Your task is to return the line containing "intros m. apply" and each line after it through the end of the entries, exactly, with no other lines.

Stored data
######

(** A request [his] is acceptable to an end that allows [ao] and itself has
    asked for [go]. *)
Record acceptable (ao go his : lcp_options) : Prop := {
  acc_mru : neg_mru his && negb (mru his =? PPP_DEFMRU) = true -> neg_mru ao = true /\ PPP_MINMRU <= mru his;
  acc_asyncmap : neg_asyncmap his && negb (asyncmap his =? 0xFFFFFFFF) = true ->
    neg_asyncmap ao = true /\ Z.land (asyncmap ao) (Z.lnot (asyncmap his)) = 0;
  acc_chap : neg_chap his = true -> neg_chap ao = true /\ chap_mdtype his = CHAP_DIGEST_MD5;
  acc_upap : neg_upap his = true -> neg_upap ao = true;
  acc_magic : neg_magicnumber his = true -> neg_magicnumber ao || neg_magicnumber go = true /\
    (neg_magicnumber go = true -> magicnumber his <> magicnumber go);
  acc_pcompression : neg_pcompression his = true -> neg_pcompression ao = true;
  acc_accompression : neg_accompression his = true -> neg_accompression ao = true;
  acc_others : neg_lqr his = false /\ neg_cbcp his = false }.

(** What the other end knows of the options: those that are sent *)
Definition conveyed (o : lcp_options) : lcp_options :=
  let m := neg_mru o && negb (mru o =? PPP_DEFMRU) in
  let a := neg_asyncmap o && negb (asyncmap o =? 0xFFFFFFFF) in
  Options false false false m a (negb (neg_chap o) && neg_upap o) (neg_chap o) (neg_magicnumber o)
    (neg_pcompression o) (neg_accompression o) false false
    (if m then mru o else 0) (if neg_chap o then chap_mdtype o else 0) (if a then asyncmap o else 0)
    (if neg_magicnumber o then magicnumber o else 0) 0 0.

Section Understood.
Context (ao go : lcp_options) (magic : Z -> Z) (disagree : bool) (his : lcp_options).
Context (Hok : options_ok his) (Hacc : acceptable ao go his).
Abbreviation understood := (understood ao go magic disagree).

Lemma understood_mru h :
  let m := neg_mru his && negb (mru his =? PPP_DEFMRU) in
  understood (ADDCISHORT CI_MRU m (mru his)) (given m (set_mru (mru his))) h.
Proof.
  intros m. apply (understood_option ao go magic disagree m CI_MRU CILEN_SHORT (PUTSHORT (mru his))); [done|]. intros Hm rest l.
  destruct (acc_mru _ _ _ Hacc Hm) as [Ha Hmin]. unfold reqci_option, reqci_mru. cbn [Z.eqb CI_MRU Pos.eqb]. rewrite Ha.
  rewrite GETSHORT_PUTSHORT by apply Hok. cbn. by rewrite (proj2 (Z.ltb_ge _ _)).
Qed.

######

◆ Solution for this problem:
  intros m. apply (understood_option ao go magic disagree m CI_MRU CILEN_SHORT (PUTSHORT (mru his))); [done|]. intros Hm rest l.
  destruct (acc_mru _ _ _ Hacc Hm) as [Ha Hmin]. unfold reqci_option, reqci_mru. cbn [Z.eqb CI_MRU Pos.eqb]. rewrite Ha.
  rewrite GETSHORT_PUTSHORT by apply Hok. cbn. by rewrite (proj2 (Z.ltb_ge _ _)).
Qed.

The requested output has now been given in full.